African Village Quilt with Dancers using Diamond blocks

by Judy Tucker


AfricanVillagequiltwithdancers.jpg

I've completed my African Village Quilt with all diamond blocks.  The dancers in the diamond blocks, the bodies of the houses and the borders are all African Fabrics, or African designed fabrics made in Holland.  The border fabric is mud cloth made in Gambia. It is soft and gauzy. It worked well in the borders but the wax fabrics are easier to use for piecing since they have less give. Because the African fabrics were all so different, I washed them before I used them. The wax fabrics were really waxy prior to washing but soft afterwards.  I found these fabrics at the Etsy shop, Tambo Collection.  They had a great selection of fabrics and the prices are reasonable.

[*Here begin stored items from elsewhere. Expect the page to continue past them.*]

(* ===== verification/HubResults.v ===== *)
(** * The hub's end of an answer

    [grpc/commands.rs] and [grpc/inbound/commands.rs] of the hub: what an
    acknowledgement and a result of the agent do to the command they answer, with the
    redaction of what is stored, the claim of a pending live command, and the fence of
    the session.  The firmware commands' own answers are an interface
    ([FirmwareAnswers]). *)

From stdpp Require Import gmap.
From S2P Require Import Prelude RustStr RustFloat Json CoreTypes CoreRecords Redaction Store JobRows Tx AgentSessions PrinterOperation CommandTransitions Sessions PrintCommand PrintDispatch CommandEvents.

#[local] Open Scope Z_scope.
#[local] Open Scope rust_scope.
#[local] Open Scope tx_scope.

(** The hub: its registry of sessions, its database, and the command results published to
    the event streams. *)
Module HubSide.
Record t := mk { registry : Reg.t; hub : Hub.t; published : list CommandRecord.t }.
End HubSide.

Definition rpc (A : Type) : Type := tx HubSide.t Status.t A.

(** ** Errors *)

(** The texts of the errors a status shows. *)
Definition repository_error_text (err : RepositoryError) : string :=
  match err with
  | MissingAgent => "agent not found"
  | MissingCommand => "command not found"
  | MissingPrinter => "printer not found"
  | MissingJob => "job not found"
  | CommandOwnershipMismatch => "command belongs to a different tenant or agent"
  | AgentSessionNotCurrent => "agent session is no longer current"
  | InvalidCommandTransition from action => "cannot " +:+ action +:+ " command from " +:+ from
  | _ => "unexpected repository error"
  end.

Definition repository_status (err : RepositoryError) : Status.t :=
  let code :=
    match err with
    | MissingAgent | MissingCommand | MissingPrinter | MissingJob => NotFound
    | CommandOwnershipMismatch => PermissionDenied
    | AgentSessionNotCurrent => Aborted
    | InvalidCommandTransition _ _ => FailedPrecondition
    | _ => Internal
    end in
  Status.mk code (repository_error_text err).

Definition is_code (code : Code) (status : Status.t) : bool :=
  match Status.code status, code with
  | Internal, Internal | FailedPrecondition, FailedPrecondition | InvalidArgument, InvalidArgument
  | NotFound, NotFound | PermissionDenied, PermissionDenied | Aborted, Aborted => true
  | _, _ => false
  end.

(** A repository call of a handler. *)
Definition repository {A} (m : hub A) : rpc A := fun s =>
  let '(h, r) := m (HubSide.hub s) in
  (HubSide.mk (HubSide.registry s) h (HubSide.published s), map_err repository_status r).

(** A computation whose error its caller deals with. *)
Definition attempt {A} (m : rpc A) : rpc (result Status.t A) := fun s =>
  let '(s, r) := m s in (s, Ok r).

Definition publish_command_result (command : option CommandRecord.t) : rpc unit := fun s =>
  (HubSide.mk (HubSide.registry s) (HubSide.hub s) (HubSide.published s ++ option_list command), Ok tt).

(** [serde_json] on [PrintTransferFailure]. *)
Class TransferFailureJson `{ResultJson} := {
  parse_transfer_failure : string -> option (PrintTransferPhase * string);
  parse_transfer_failure_text phase cause :
    parse_transfer_failure (result_json_text (transfer_failure phase cause)) = Some (phase, cause);
}.

(** ** Redaction ([grpc/commands.rs]) *)

Definition redact_command_error (kind error : string) (access_code : option string) : string :=
  if beq kind "link_printer" then
    match access_code with
    | Some access_code => redact_link_printer_secret error access_code
    | None =>
        let redacted := redact_secrets error in
        if beq redacted error && negb (beq error EmptyString) then "[redacted]" else redacted
    end
  else redact_secrets error.

Section Results.
Context `{UuidText} `{RedactJson} `{TransferFailureJson}.

Definition optional_result_json (kind result_json : string) (access_code : option string)
  : option string :=
  if beq result_json EmptyString then None
  else Some (
    if beq kind "link_printer" then
      match access_code with
      | Some access_code => redact_link_printer_result_json result_json access_code
      | None => redact_link_printer_result_json_without_secret result_json
      end
    else redact_result_json result_json).

Definition print_transfer_failure_result_json (result_json cause : string)
  : result Status.t (option string) :=
  if beq result_json EmptyString then Ok None
  else
    failure <-? ok_or (parse_transfer_failure result_json)
      (Status.mk InvalidArgument "invalid print transfer failure result") ;;
    Ok (Some (result_json_text (transfer_failure failure.1 cause))).

Definition redacted_result_json (kind result_json : string) (success : bool) (error : string)
    (access_code : option string) : result Status.t (option string) :=
  if negb success && beq kind "print_project_file"
  then print_transfer_failure_result_json result_json error
  else Ok (optional_result_json kind result_json access_code).

Definition parse_command_id (command_id : string) : result Status.t CommandId :=
  map_err (fun _ => Status.mk InvalidArgument "command_id must be a UUID")
    (CommandId_parse command_id).

(** ** Answers in the current session *)

Context `{Store} `{CommandJson}.

(** The two clock readings of a transition. *)
Definition clock : Type := string * string.

Section Session.
Context (tenant_id : TenantId) (agent_id : AgentId) (session_id : string).

Definition transition (now : clock) (command_id : CommandId) (action : session_action)
  : rpc CommandRecord.t :=
  repository (transition_current_session_command now.1 now.2 tenant_id agent_id session_id
                command_id action).

Definition load (command_id : CommandId) : rpc CommandRecord.t :=
  repository (on_main (load_owned command_id tenant_id agent_id)).

Definition handle_current_session_ack_and_job (now : clock) (command_id : CommandId)
    (accepted : bool) (error : string) (access_code : option string) : rpc unit :=
  command <~ load command_id ;;
  let error := redact_command_error (CommandRecord.kind command) error access_code in
  transition now command_id (if accepted then Acknowledge else Fail_ error None) ~;;
  tret tt.

(** The command to publish; a print has events of its own. *)
Definition handle_current_session_result_and_job (now : clock) (command_id : CommandId)
    (success : bool) (error result_json : string) (access_code : option string)
  : rpc (option CommandRecord.t) :=
  command <~ load command_id ;;
  let kind := CommandRecord.kind command in
  let error := redact_command_error kind error access_code in
  result_json <~ tlift (redacted_result_json kind result_json success error access_code) ;;
  command <~ transition now command_id
    (if success then Succeed result_json else Fail_ error result_json) ;;
  tret (if beq (CommandRecord.kind command) "print_project_file" then None else Some command).

Definition handle_result_for_command (now : clock) (command_id : CommandId) (success : bool)
    (error result_json : string) (access_code : option string) : rpc unit :=
  command <~ handle_current_session_result_and_job now command_id success error result_json
    access_code ;;
  publish_command_result command.
End Session.

(** ** Which answers are taken ([grpc/inbound/commands.rs]) *)

Definition get_for_tenant (tenant_id : TenantId) (command_id : CommandId)
  : main (option CommandRecord.t) :=
  tread (fun db => traverse_opt command_from_model
    (select_one (fun m => beq (CommandsModel.id m) (CommandId_to_string command_id)
                          && beq (CommandsModel.tenant_id m) (TenantId_to_string tenant_id))
       (Db.commands db))).

Definition command_of_agent (tenant_id : TenantId) (agent_id : AgentId) (command_id : CommandId)
  : rpc CommandRecord.t :=
  command <~ repository (on_main (get_for_tenant tenant_id command_id)) ;;
  command <~ tlift (ok_or command (Status.mk NotFound "command not found")) ;;
  if negb (beq (CommandRecord.agent_id command) agent_id)
  then tfail (Status.mk PermissionDenied "command does not belong to authenticated agent")
  else tret command.

Definition fallback_allowed (command : CommandRecord.t) : result Status.t bool :=
  let kind := CommandRecord.kind command in
  if beq kind "link_printer" || is_firmware_kind kind then Ok false
  else if beq kind "printer_operation" then
    payload <-? ok_or (parse_operation_payload (CommandRecord.payload_json command))
      (Status.internal "invalid printer operation command payload") ;;
    Ok (negb (live_only (PrinterOperationPayload.operation payload)))
  else Ok true.

Definition durable_fallback_allowed (tenant_id : TenantId) (agent_id : AgentId)
    (command_id : CommandId) : rpc bool :=
  command <~ command_of_agent tenant_id agent_id command_id ;;
  tlift (fallback_allowed command).

Definition link_printer_command_is_terminal (tenant_id : TenantId) (agent_id : AgentId)
    (command_id : CommandId) : rpc bool :=
  command <~ command_of_agent tenant_id agent_id command_id ;;
  tret (beq (CommandRecord.kind command) "link_printer"
        && match CommandRecord.status command with
           | CommandStatus.Succeeded | CommandStatus.Failed => true
           | _ => false
           end).

(** [SessionRegistry::while_current] around a call of the repositories. *)
Definition call_while_current (agent_id : AgentId) (token : SessionToken) (m : rpc unit)
  : rpc (option (result Status.t unit)) := fun s =>
  if negb (is_current agent_id token (HubSide.registry s)) then (s, Ok None)
  else
    let '(s, r) := m s in
    (s, Ok (if is_current agent_id token (HubSide.registry s) then Some r else None)).

(** An answer that arrives after its session is over is dropped. *)
Definition unless_aborted (result : option (result Status.t unit)) : rpc unit :=
  match result with
  | Some (Err err) => if is_code Aborted err then tret tt else tfail err
  | _ => tret tt
  end.

Definition forget_pending (token : SessionToken) (command_id : CommandId) : rpc unit := fun s =>
  (HubSide.mk (remove_pending token command_id (HubSide.registry s)) (HubSide.hub s)
     (HubSide.published s), Ok tt).
End Results.

(** [printer_firmware::handle_command_ack] and [handle_command_failure]: whether the answer
    was the firmware service's, which only knows the commands it has pending. *)
Class FirmwareAnswers := {
  firmware_pending : CommandId -> bool;
  firmware_ack : TenantId -> AgentId -> SessionToken -> CommandId -> bool -> string -> rpc bool;
  firmware_failure : TenantId -> AgentId -> SessionToken -> CommandId -> string -> rpc bool;
  firmware_ack_none t a token c accepted error s :
    firmware_pending c = false -> firmware_ack t a token c accepted error s = (s, Ok false);
  firmware_failure_none t a token c error s :
    firmware_pending c = false -> firmware_failure t a token c error s = (s, Ok false);
}.

Section Inbound.
Context `{UuidText} `{RedactJson} `{TransferFailureJson} `{Store} `{CommandJson} `{FirmwareAnswers}.
Context (tenant_id : TenantId) (agent_id : AgentId) (token : SessionToken).

(** The branch of a command that is not pending live: its durable row takes the answer, if
    the command is of a kind that was queued. *)
Definition durable_answer (command_id : CommandId) (answer : rpc unit) : rpc unit :=
  allowed <~ durable_fallback_allowed tenant_id agent_id command_id ;;
  if negb allowed then tret tt
  else result <~ call_while_current agent_id token answer ;; unless_aborted result.

Definition claimed_ack (now : clock) (command_id : CommandId) (accepted : bool) (error : string)
    (access_code : option string) : rpc unit :=
  result <~ attempt (handle_current_session_ack_and_job tenant_id agent_id (persisted_id token) now
                       command_id accepted error access_code) ;;
  match result with
  | Ok _ => if accepted then tret tt else forget_pending token command_id
  | Err err => unless_aborted (Some (Err err))
  end.

Definition handle_command_ack (now : clock) (command_id : string) (accepted : bool) (error : string)
  : rpc unit :=
  command_id <~ tlift (parse_command_id command_id) ;;
  firmware <~ firmware_ack tenant_id agent_id token command_id accepted error ;;
  if firmware then tret tt
  else
    claim <~ (fun s => (s, Ok (claim_current_live_command tenant_id agent_id token command_id
                                 (HubSide.registry s)))) ;;
    match claim with
    | Claim _ _ access_code => claimed_ack now command_id accepted error access_code
    | ClaimNotCurrent => tret tt
    | ClaimNotPending =>
        durable_answer command_id
          (handle_current_session_ack_and_job tenant_id agent_id (persisted_id token) now command_id
             accepted error None)
    end.

(** A result that comes after a link command has its own is only logged. *)
Definition late_link_result (access_code : option string) (command_id : CommandId) : rpc bool :=
  if is_some access_code then link_printer_command_is_terminal tenant_id agent_id command_id
  else tret false.

Definition claimed_result (now : clock) (command_id : CommandId) (success : bool)
    (error result_json : string) (access_code : option string) : rpc unit :=
  late <~ late_link_result access_code command_id ;;
  if late then tret tt
  else
    result <~ attempt (handle_result_for_command tenant_id agent_id (persisted_id token) now
                         command_id success error result_json access_code) ;;
    match result with
    | Ok _ => forget_pending token command_id
    | Err err =>
        if is_code FailedPrecondition err && is_some access_code then tret tt
        else unless_aborted (Some (Err err))
    end.

(** A result without a [firmware_result]. *)
Definition handle_command_result (now : clock) (command_id : string) (success : bool)
    (error result_json : string) : rpc unit :=
  command_id <~ tlift (parse_command_id command_id) ;;
  firmware <~ (if success then tret false
               else firmware_failure tenant_id agent_id token command_id error) ;;
  if firmware then tret tt
  else
    claim <~ (fun s => (s, Ok (claim_current_live_command tenant_id agent_id token command_id
                                 (HubSide.registry s)))) ;;
    match claim with
    | Claim _ _ access_code => claimed_result now command_id success error result_json access_code
    | ClaimNotCurrent => tret tt
    | ClaimNotPending =>
        durable_answer command_id
          (handle_result_for_command tenant_id agent_id (persisted_id token) now command_id success
             error result_json None)
    end.

(** [inbound.rs]: the identity of an event, and its dispatch; the snapshots have handlers of
    their own, which write no command. *)
Definition validate_event_identity (event : AgentEvent.t) : result Status.t unit :=
  event_tenant_id <-? map_err (fun _ => Status.mk InvalidArgument "tenant_id must be a UUID")
    (TenantId_parse (AgentEvent.tenant_id event)) ;;
  event_agent_id <-? map_err (fun _ => Status.mk InvalidArgument "agent_id must be a UUID")
    (AgentId_parse (AgentEvent.agent_id event)) ;;
  if negb (beq event_tenant_id tenant_id) || negb (beq event_agent_id agent_id)
  then Err (Status.mk PermissionDenied "event identity does not match authenticated session")
  else Ok tt.

Definition handle_command_event (now : clock) (event : AgentEvent.t) : rpc unit :=
  tlift (validate_event_identity event) ~;;
  match AgentEvent.event event with
  | Event.CommandAck command_id accepted error => handle_command_ack now command_id accepted error
  | Event.CommandResult command_id success error result_json =>
      handle_command_result now command_id success error result_json
  | _ => tret tt
  end.

(** The serial loop of [spawn_inbound] over the events of a command; the first error ends
    the stream. *)
Fixpoint handle_command_events (clocks : nat -> clock) (events : list AgentEvent.t) : rpc unit :=
  match events with
  | [] => tret tt
  | event :: rest =>
      handle_command_event (clocks (length rest)) event ~;; handle_command_events clocks rest
  end.
End Inbound.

Here is the back of the quilt.  The central fabric is Kente cloth made in made in Holland. The tops and bottom strips are Kona Cotton "Cheddar"!

I really like the motion in the Kente Cloth print.  It's great designing. 

In the live and learn department:

If you compare the photo of the quilt above with the pattern diagram below, you'll see that the quilt has 2 layers of "lawn" below the huts while there is only 1 in the pattern.  When I printed the PDFs paper piecing files, I didn't change the print specifications to 100% which is necessary to get an accurate pattern.  I had 1 inch markers on the patterns but didn't check them since they were my own patterns.  I would have caught my error if I had put a ruler on the inch marker.  The pattern on file is accurate but the printing wasn't.  My hut blocks came out 8 inch finished instead of the needed 9 inch.  When I was sewing the huts, they didn't seem any different than the huts on the first quilt I made. But they were slightly smaller.  When I tried to sew the blocks together, they didn't match.  I decided was easier to add to the hut blocks to make them larger rather than re-making the diamond blocks smaller.   

All the paper pieced patterns I've used from other designers have always specified printing at 100% which I've done. And I checked the 1 inch mark too.  I've always wondered if it really matters.  And the answer is:  YES, it does!  When I went back and printed one of the hut patterns with the print setting at 100% and the block measured a perfect 9 inch finished.   Lesson learned. 

African Village with Diamonds Quilt Design

African Village with Diamonds Quilt Design



African Village Quilt--Completed.

by Judy Tucker


Here's my completed African Village Quilt.  It measures 40 x 57 inches. 

African Village Quilt

African Village Quilt

I recently took Jacquie Gering's Craftsy course, "Creative Quilting with your Walking Foot."  She had some great tips and suggestions about using the walking foot for quilting.  I used echoing in, radiating designs and straight quilting using a variety of specialty stitches on my domestic sewing machine. It was lots of fun to use her techniques.  

The echoing in stitching is in the setting triangles in the upper strip of diamonds. 

Here is a detail of radiating quilting on a roof. 

Radiating quilting done with walking foot on the hut roof,  Free motion quilting used to create grasses and heat swirls. 

Radiating quilting done with walking foot on the hut roof,  Free motion quilting used to create grasses and heat swirls. 

I used Jacquie's suggestion of using the Bernina specialty stitch #4, the serpentine stitch, to make the current in the river blocks. She said that this stitch is intended for use in garment construction making lingerie which needs to stretch!  Doesn't it make a lovely river current?

Bernina Stitch #4 to make the waves in the river blocks.  Free motion quilting to make the stream pebbles and swirls around the women.

Bernina Stitch #4 to make the waves in the river blocks.  Free motion quilting to make the stream pebbles and swirls around the women.

I also used the serpentine stitch to make the smoke coming out of the chimney in the central hut. 

Central hut showing serpentine stitch for smoke.  Also note the straight stitching done on the focus fabric blocks adjacent to the block and on the hut walls.

Central hut showing serpentine stitch for smoke.  Also note the straight stitching done on the focus fabric blocks adjacent to the block and on the hut walls.

 

There are also lots of straight stitching using the walking foot throughout the quilting. 

Straight stitching with the walking foot and 2 decorative stitches in the outer quilt border.

Straight stitching with the walking foot and 2 decorative stitches in the outer quilt border.

You'll also see free motion quilting on this quilt.  I used it to make heat currents, pebbles and grasses and other vegetation. 

This quilt was a lot of fun to make and to quilt.  

Note 2021: For those of you returning to the post, the free pattern no longer is available. I wrote it so long along that the files weren’t intact and no longer secure.

Thanks to everyone who did use the old pattern to make a quilt! I hope you enjoyed the process.